[[ Material provided open ]]
(** Decoding bytes as UTF-8, as [Buffer.prototype.toString] and the
    parser of [URLSearchParams] do: a well-formed sequence is kept, and
    what is not the start or the continuation of one becomes U+FFFD.  A
    sequence that stops short, at a wrong byte or at the end of the input,
    becomes one U+FFFD and decoding resumes at the byte that stopped it.
    A byte order mark is kept. *)
Fixpoint utf8_decode (s : string) : string :=
  match s with
  | "" => ""
  | String b0 t0 =>
      if between 0 127 b0 then String b0 (utf8_decode t0)
      else if between 194 223 b0 then
        match t0 with
        | String b1 t1 =>
            if between 128 191 b1 then String b0 (String b1 (utf8_decode t1))
            else replacement ++ utf8_decode t0
        | "" => replacement
        end
      else if between 224 239 b0 then
        match t0 with
        | String b1 t1 =>
            if between (second_lo b0) (second_hi b0) b1 then
              match t1 with
              | String b2 t2 =>
                  if between 128 191 b2
                  then String b0 (String b1 (String b2 (utf8_decode t2)))
                  else replacement ++ utf8_decode t1
              | "" => replacement
              end
            else replacement ++ utf8_decode t0
        | "" => replacement
        end
      else if between 240 244 b0 then
        match t0 with
        | String b1 t1 =>
            if between (second_lo b0) (second_hi b0) b1 then
              match t1 with
              | String b2 t2 =>
                  if between 128 191 b2 then
                    match t2 with
                    | String b3 t3 =>
                        if between 128 191 b3
                        then String b0 (String b1 (String b2 (String b3 (utf8_decode t3))))
                        else replacement ++ utf8_decode t2
                    | "" => replacement
                    end
                  else replacement ++ utf8_decode t1
              | "" => replacement
              end
            else replacement ++ utf8_decode t0
        | "" => replacement
        end
      else replacement ++ utf8_decode t0
  end.

(** A [Buffer] of the upstream stream, and [chunk.toString()]: every chunk
    is decoded on its own, so a character cut by the chunk boundary is
    lost on both sides of it. *)
Definition Buffer : Type := list Byte.byte.

Definition Buffer_toString (chunk : Buffer) : string :=
  utf8_decode (string_of_list_byte chunk).

(** [object.<name>] of an object literal, and [data.<name>] of an event
    payload. *)
Fixpoint field (name : string) (fields : list (string * value)) : option value :=
  match fields with
  | [] => None
  | (k, v) :: rest => if k =? name then Some v else field name rest
  end.

(** [error.message], read with no test of what [error] is: the message of
    an [Error], the property of that name of another object, [undefined]
    where there is none (every primitive has none), and nothing for [null]
    and [undefined], where the read throws a [TypeError]. *)
Definition message_of (error : JsVal) : option value :=
  match error with
  | JsError message => Some (VStr message)
  | JsOther VNull => None
  | JsOther VUndefined => None
  | JsOther (VObj fields) =>
      Some match field "message" fields with
           | Some v => v
           | None => VUndefined
           end
  | JsOther _ => Some VUndefined
  end.

Definition cannot_read_message (error : JsVal) : JsVal :=
  match error with
  | JsOther VUndefined =>
      JsError "Cannot read properties of undefined (reading 'message')"
  | _ => JsError "Cannot read properties of null (reading 'message')"
  end.

(** ** The state of one connection *)

Inductive PollKind : Type := Status | Sessions.

(** What awaits a pending [daytonaClient.get]: the first poll of a driver
    (awaited by the driver, itself awaited by [handleEventStream]), a poll
    started by the interval timer (nobody awaits it), or the opening of the
    log stream. *)
Inductive Cont : Type :=
| KInitial (k : PollKind) (sandboxId : string)
| KTick (k : PollKind) (sandboxId : string)
| KLogs (sandboxId sessionId commandId : string).

(** How a pending call settles. *)
Inductive Settled : Type :=
| Resolved (data : value)
| Rejected (e : JsVal).

(** The timer made by [setInterval]: its callback and when it is due. *)
Record Interval : Type := mkInterval {
  iv_kind : PollKind;
  iv_sandboxId : string;
  iv_due : N
}.

(** The closure [() => clearInterval(interval)]. *)
Inductive Cleanup : Type := ClearIntervalFn.

(** The listeners put on [response.data], and whether the upstream stream
    can still deliver to them. *)
Record LogStream : Type := mkLogStream {
  ls_sandboxId : string;
  ls_sessionId : string;
  ls_commandId : string;
  ls_live : bool
}.

(** What the code did, in order. *)
Inductive Effect : Type :=
| Enqueue (e : Event)
| Close
| HttpGet (id : nat) (url : string)
| SetInterval (k : PollKind)
| ClearInterval.

Record State : Type := mkState {
  now : N;                              (* the clock, in milliseconds *)
  closed : bool;                        (* the controller takes no enqueue or close *)
  log : list Effect;
  cleanupFunction : option Cleanup;     (* [let cleanupFunction] of [start] *)
  interval : option Interval;
  next_id : nat;
  pending : list (nat * Cont);          (* calls in flight, oldest first *)
  logs : option LogStream;
  faults : list JsVal                   (* uncaught exceptions and unhandled rejections *)
}.

Definition fresh (t : N) : State :=
  mkState t false [] None None 0 [] None [].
[[ Material provided closed ]]
**Task directions**: Output each line exactly, from the first line of the data down to the line that contains "A byte order mark is kept. *)", both included.

**Written answer**:
(** Decoding bytes as UTF-8, as [Buffer.prototype.toString] and the
    parser of [URLSearchParams] do: a well-formed sequence is kept, and
    what is not the start or the continuation of one becomes U+FFFD.  A
    sequence that stops short, at a wrong byte or at the end of the input,
    becomes one U+FFFD and decoding resumes at the byte that stopped it.
    A byte order mark is kept. *)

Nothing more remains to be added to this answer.